╭──

Definition authenticate_agent (metadata : HeaderMap) (peer : option (SpiffeId * AgentTransportKind))
    : result string AgentAuthContext :=
  agent_id ← ok_or (header metadata "x-agent-id") "Missing x-agent-id header";
  match peer with
  | Some (identity, kind) =>
      claimed ← ok_or (header metadata "x-agent-instance-id") "Missing x-agent-instance-id for transport identity";
      if decide (claimed = sp_instance_id identity) then
        Ok {| ac_agent_id := agent_id; ac_peer_identity := Some identity; ac_transport_kind := kind |}
      else Err "Transport identity does not match x-agent-instance-id"
  | None => Err "Agent transport identity required"
  end.

(** The first two steps of [connect] and [renew_certificate]. *)
Definition authenticate_request (resolver : option AgentTransportIdentityResolver) (q : AgentRequest)
    : result string AgentAuthContext :=
  peer ← peer_identity_for_request resolver q;
  authenticate_agent (aq_metadata q) peer.

(** ** SPIFFE ids *)

(** The fields of an id agree, and its parts are what they should be. *)
Definition spiffe_wf (id : SpiffeId) : Prop :=
  trust_domain_new (sp_trust_domain id) = Ok (sp_trust_domain id) ∧
  for_agent (sp_trust_domain id) (sp_instance_id id) = Ok id.

Lemma domain_no_slash s : string_forallb is_domain_byte s = true → contains_char s "/"%char = false.
Proof.
  induction s as [|a s IH]; [done|]. simpl. intros [Ha Hs]%andb_prop. rewrite (IH Hs).
  destruct (Ascii.eqb_spec a "/"%char) as [->|]; [discriminate Ha|done].
Qed.

Lemma trust_domain_new_Ok v d :
  trust_domain_new v = Ok d ↔ d = v ∧ v ≠ EmptyString ∧ string_forallb is_domain_byte v = true.
Proof.
  unfold trust_domain_new. case_decide; [naive_solver|]. case_match; naive_solver.
Qed.

(** An agent's URI names its instance. *)
Lemma for_agent_Ok d i id :
  for_agent d i = Ok id ↔
  uuid_parses i = true ∧
  id = {| sp_uri := "spiffe://" +:+ d +:+ AGENT_PATH_PREFIX +:+ i; sp_trust_domain := d; sp_instance_id := i |}.
Proof. unfold for_agent. destruct (uuid_parses i); naive_solver. Qed.

Lemma spiffe_parse_text (laws : uuid_text_laws _) uri id :
  parse_spiffe uri = Ok id ↔ spiffe_wf id ∧ uri = sp_uri id.
Proof.
  unfold parse_spiffe, spiffe_wf. split.
  - intros (rest & Hrest%ok_or_Ok%strip_prefix_Some & Hp)%bind_Ok.
    apply bind_Ok in Hp as ([d path] & [Hs _]%ok_or_Ok%split_once_Some & Hp).
    apply bind_Ok in Hp as (i & Hi%ok_or_Ok%strip_prefix_Some & Hp).
    destruct (_ || _); [done|]. apply bind_Ok in Hp as (d' & Hd & Hf).
    pose proof Hd as (-> & _ & _)%trust_domain_new_Ok. pose proof Hf as [Hu ->]%for_agent_Ok.
    cbn [sp_trust_domain sp_instance_id sp_uri]. split; [done|]. subst. done.
  - intros [[Hd Hf] ->]. apply for_agent_Ok in Hf as [Hu ->]. cbn [sp_uri sp_trust_domain sp_instance_id] in *.
    rewrite strip_prefix_app. cbn [ok_or mbind result_bind].
    pose proof Hd as (_ & _ & Hc)%trust_domain_new_Ok.
    change (AGENT_PATH_PREFIX +:+ sp_instance_id id) with (String.String "/"%char ("agent/" +:+ sp_instance_id id)).
    rewrite split_once_app by by apply domain_no_slash. cbn [ok_or mbind result_bind].
    rewrite strip_prefix_app. cbn [ok_or mbind result_bind].
    rewrite (uuid_no_slash _ laws _ Hu), bool_decide_eq_false_2, Hd; [|intros Hi; rewrite Hi in Hu; by rewrite (uuid_nonempty _ laws) in Hu].
    cbn [orb mbind result_bind]. unfold for_agent. by rewrite Hu.
Qed.

(** reading and printing SPIFFE ids are inverse.  The text [uri] is read as
    [id] exactly when [id] is an agent's id, with a trust domain of the allowed
    characters and a UUID as instance, and [uri] is its text. *)
Theorem spiffe_roundtrip (laws : uuid_text_laws _) uri id :
  parse_spiffe uri = Ok id ↔ spiffe_wf id ∧ uri = sp_uri id.
Proof. by apply spiffe_parse_text. Qed.

(** ** The map stays one-to-one *)

(** No two peers are the same instance, and every instance is a UUID. *)
Record peers_wf (m : gmap Z string) : Prop := {
  peers_injective k k' i : m !! k = Some i → m !! k' = Some i → k = k';
  peers_uuid k i : m !! k = Some i → uuid_parses i = true;
}.

Record map_wf (pm : PeerIdentityMap) : Prop := {
  wf_uds : peers_wf (uds_uid_to_instance pm);
  wf_vsock : peers_wf (vsock_cid_to_instance pm);
  wf_no_zero : vsock_cid_to_instance pm !! 0 = None;
}.

Lemma peers_wf_empty : peers_wf ∅.
Proof. split; intros *; by rewrite lookup_empty. Qed.

Lemma map_wf_new : map_wf peer_map_new.
Proof. split; [apply peers_wf_empty..|done]. Qed.
(** A result is accepted from any stream: the agent the command was sent to is
    not compared with the one that answers. *)
Lemma result_of_another_agent_accepted now fresh sessions p sid s result :
  is_Some (pending (pl_dispatcher p) !! rs_command_id result) →
  FxDispatcher (Completed (rs_command_id result) result) ∈
    (handle_agent_message now fresh sessions p sid (st_agent_id s) (st_kind s) (PCommandResult result)).2.
Proof.
  intros Hp. cbn [handle_agent_message]. destruct (handle_result _ _) as [d effects] eqn:Hr. cbn [snd].
  apply list_elem_of_fmap. eexists. split; [done|]. exact (handle_result_completes _ _ _ _ Hp Hr).
Qed.

End guarantees.

(** ** Samples *)

#[local] Instance plane_uuid : UuidText :=
  {| uuid_parses s := (str_len s =? 36) && negb (contains_char s "/"%char) |}.
#[local] Existing Instance sample_iter.

Definition sample_registration (agent_id instance_id : string) : AgentRegistration :=
  {| rg_agent_id := agent_id; rg_ip_address := "10.0.0.2"; rg_hostname := agent_id; rg_profile := "basic";
     rg_loadout := EmptyString; rg_system := None; rg_frameworks := []; rg_instance_id := instance_id |}.

Definition sample_stream (agent_id : string) : Stream :=
  {| st_agent_id := agent_id; st_kind := Uds; st_cleaned := false; st_open := true |}.

(** Agents "a" and "b" on the streams 1 and 2, and a second stream of "a". *)
Definition sample_plane : Plane :=
  let p := (plane_start sample_dispatched true true)
    <| pl_streams := {[1 := sample_stream "a"; 2 := sample_stream "b"; 3 := sample_stream "a"]} |> in
  let p := (handle_agent_message 0 "i-0" (λ _, false) p 1 "a" Uds (PRegistration (sample_registration "a" "i-a"))).1 in
  let p := bridge_register_instance (λ _, (None, [])) p "a" "i-a" EmptyString true in
  (handle_agent_message 0 "i-0" (λ _, false) p 2 "b" Uds (PRegistration (sample_registration "b" "i-b"))).1.
(* ===== verification/MessageDispatch.v ===== *)
(** * Messages forwarded to agents

    Models management/src/agent_message_dispatch.rs: how a message becomes a
    command for the agent of its instance, and the observer that turns the
    command's output into artifacts and its end into the task's outcome.  It
    joins [TaskHandlers] (whose send handler calls [dispatch_message]),
    [AgentPlane] (the registry), [Dispatcher] and [TaskStore].

    The observer handles one output at a time; between two of them anything may
    happen to the store. *)

From Stdlib Require Import Ascii.
From S2P Require Import Prelude Text Http Json FlowGraph TaskStore Idempotency PushPolicy Extensions TaskHandlers TransportIdentity CelldAuth Dispatcher AgentPlane.

Local Open Scope string_scope.
Local Open Scope list_scope.
Local Open Scope Z_scope.

Definition ADAPTER_COMMAND_URI : string := "https://agentic-sandbox.aiwg.io/extensions/adapter-command/v1".
Definition SANDBOX_AGENT_RUNNER : string := ".aiwg/ops/adapters/sandbox-agent-runner/runner.mjs".
Definition SANDBOX_AGENT_RUNNER_MODES : list string := ["plan"; "assess"].

Record DispatchCommand : Type := {
  dc_command : string;
  dc_args : list string;
  dc_working_dir : string;
  dc_env : gmap string string;
  dc_timeout_secs : Z;
}.

(** ** The command of a message *)

Definition push_line (out t : string) : string :=
  if decide (out = EmptyString) then t else out +:+ String.String "010"%char t.

Definition extract_text (body : json) : string :=
  match (json_get body "message" ≫= λ m, json_get m "parts") ≫= as_array with
  | None => EmptyString
  | Some parts => foldl (λ out p, match json_get p "text" ≫= as_str with
      | Some t => push_line out t
      | None => out end) EmptyString parts
  end.

Definition adapter_command_envelope (body : json) : option json :=
  match (json_get body "message" ≫= λ m, json_get m "metadata") ≫= λ m, json_get m ADAPTER_COMMAND_URI with
  | Some e => Some e
  | None => json_get body "metadata" ≫= λ m, json_get m ADAPTER_COMMAND_URI
  end.

Definition bad_adapter_command (message : string) : TaskHandlers.DispatchError :=
  DispatchFailed ("adapter-command/v1 rejected: " +:+ message).

Definition nul : ascii := "000"%char.

Definition validate_relative_path (path label : string) : result TaskHandlers.DispatchError unit :=
  if bool_decide (path = EmptyString) || starts_with path "/" || contains_char path "\"%char
     || existsb (λ part, bool_decide (part = "..")) (split_char "/"%char path) || contains_char path nul
  then Err (bad_adapter_command (label +:+ " is not allowed"))
  else if negb (starts_with path ".aiwg/ops/adapters/sandbox-agent-runner/") && negb (starts_with path ".aiwg/ops/runs/")
  then Err (bad_adapter_command (label +:+
    " must stay under .aiwg/ops/adapters/sandbox-agent-runner/ or .aiwg/ops/runs/"))
  else Ok ().

Definition validate_runner_command (command : list string) : result TaskHandlers.DispatchError unit :=
  match command with
  | [a; b; c; path] =>
      if negb (bool_decide (a = "node")) || negb (bool_decide (b = SANDBOX_AGENT_RUNNER)) || negb (bool_decide (c = "--request"))
      then Err (bad_adapter_command "unsupported sandbox-agent-runner command")
      else validate_relative_path path "request path"
  | _ => Err (bad_adapter_command "sandbox-agent-runner command must be: node <runner> --request <path>")
  end.

(** [iter().map(..).collect::<Result<_, _>>()] *)
Fixpoint command_strings (vs : list json) : result TaskHandlers.DispatchError (list string) :=
  match vs with
  | [] => Ok []
  | v :: vs =>
      s ← ok_or (as_str v) (bad_adapter_command "command entries must be strings");
      rest ← command_strings vs;
      Ok (s :: rest)
  end.

Definition str_field (obj : json_map) (key : string) : string := default EmptyString (map_get obj key ≫= as_str).

Definition build_adapter_command (envelope : json) (env : gmap string string)
    : result TaskHandlers.DispatchError DispatchCommand :=
  obj ← ok_or (as_object envelope) (bad_adapter_command "adapter-command/v1 metadata must be an object");
  let adapter := str_field obj "adapter" in
  let mode := str_field obj "mode" in
  if negb (bool_decide (adapter = "sandbox-agent-runner")) || negb (bool_decide (mode ∈ SANDBOX_AGENT_RUNNER_MODES))
  then Err (bad_adapter_command "only adapter=sandbox-agent-runner modes plan, assess are supported")
  else
    values ← ok_or (map_get obj "command" ≫= as_array) (bad_adapter_command "command must be an array of strings");
    line ← command_strings values;
    _ ← validate_runner_command line;
    timeout ← match map_get obj "timeout_seconds" ≫= json_u64 with
      | Some n => if (1 <=? n) && (n <=? 900) then Ok n
                  else Err (bad_adapter_command "timeout_seconds must be between 1 and 900")
      | None => Ok 300
      end;
    let working_dir := str_field obj "working_dir" in
    if contains_char working_dir nul then Err (bad_adapter_command "working_dir contains NUL")
    else
      let env := <["AIWG_A2A_ADAPTER_MODE" := mode]> (<["AIWG_A2A_ADAPTER" := adapter]> env) in
      match line with
      | command :: args => Ok {| dc_command := command; dc_args := args; dc_working_dir := working_dir; dc_env := env;
                                 dc_timeout_secs := timeout |}
      | [] => Err (bad_adapter_command EmptyString)
      end.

╰──

_REQUIRED ACTION_. In the entries above, find the line with "trust_domain_new v = Ok" and the line with "[id] exactly when", then set down exactly those two and every line between them, nothing else.

_RESPONSE FOR THIS EXERCISE_.
  trust_domain_new v = Ok d ↔ d = v ∧ v ≠ EmptyString ∧ string_forallb is_domain_byte v = true.
Proof.
  unfold trust_domain_new. case_decide; [naive_solver|]. case_match; naive_solver.
Qed.

(** An agent's URI names its instance. *)
Lemma for_agent_Ok d i id :
  for_agent d i = Ok id ↔
  uuid_parses i = true ∧
  id = {| sp_uri := "spiffe://" +:+ d +:+ AGENT_PATH_PREFIX +:+ i; sp_trust_domain := d; sp_instance_id := i |}.
Proof. unfold for_agent. destruct (uuid_parses i); naive_solver. Qed.

Lemma spiffe_parse_text (laws : uuid_text_laws _) uri id :
  parse_spiffe uri = Ok id ↔ spiffe_wf id ∧ uri = sp_uri id.
Proof.
  unfold parse_spiffe, spiffe_wf. split.
  - intros (rest & Hrest%ok_or_Ok%strip_prefix_Some & Hp)%bind_Ok.
    apply bind_Ok in Hp as ([d path] & [Hs _]%ok_or_Ok%split_once_Some & Hp).
    apply bind_Ok in Hp as (i & Hi%ok_or_Ok%strip_prefix_Some & Hp).
    destruct (_ || _); [done|]. apply bind_Ok in Hp as (d' & Hd & Hf).
    pose proof Hd as (-> & _ & _)%trust_domain_new_Ok. pose proof Hf as [Hu ->]%for_agent_Ok.
    cbn [sp_trust_domain sp_instance_id sp_uri]. split; [done|]. subst. done.
  - intros [[Hd Hf] ->]. apply for_agent_Ok in Hf as [Hu ->]. cbn [sp_uri sp_trust_domain sp_instance_id] in *.
    rewrite strip_prefix_app. cbn [ok_or mbind result_bind].
    pose proof Hd as (_ & _ & Hc)%trust_domain_new_Ok.
    change (AGENT_PATH_PREFIX +:+ sp_instance_id id) with (String.String "/"%char ("agent/" +:+ sp_instance_id id)).
    rewrite split_once_app by by apply domain_no_slash. cbn [ok_or mbind result_bind].
    rewrite strip_prefix_app. cbn [ok_or mbind result_bind].
    rewrite (uuid_no_slash _ laws _ Hu), bool_decide_eq_false_2, Hd; [|intros Hi; rewrite Hi in Hu; by rewrite (uuid_nonempty _ laws) in Hu].
    cbn [orb mbind result_bind]. unfold for_agent. by rewrite Hu.
Qed.

(** reading and printing SPIFFE ids are inverse.  The text [uri] is read as
    [id] exactly when [id] is an agent's id, with a trust domain of the allowed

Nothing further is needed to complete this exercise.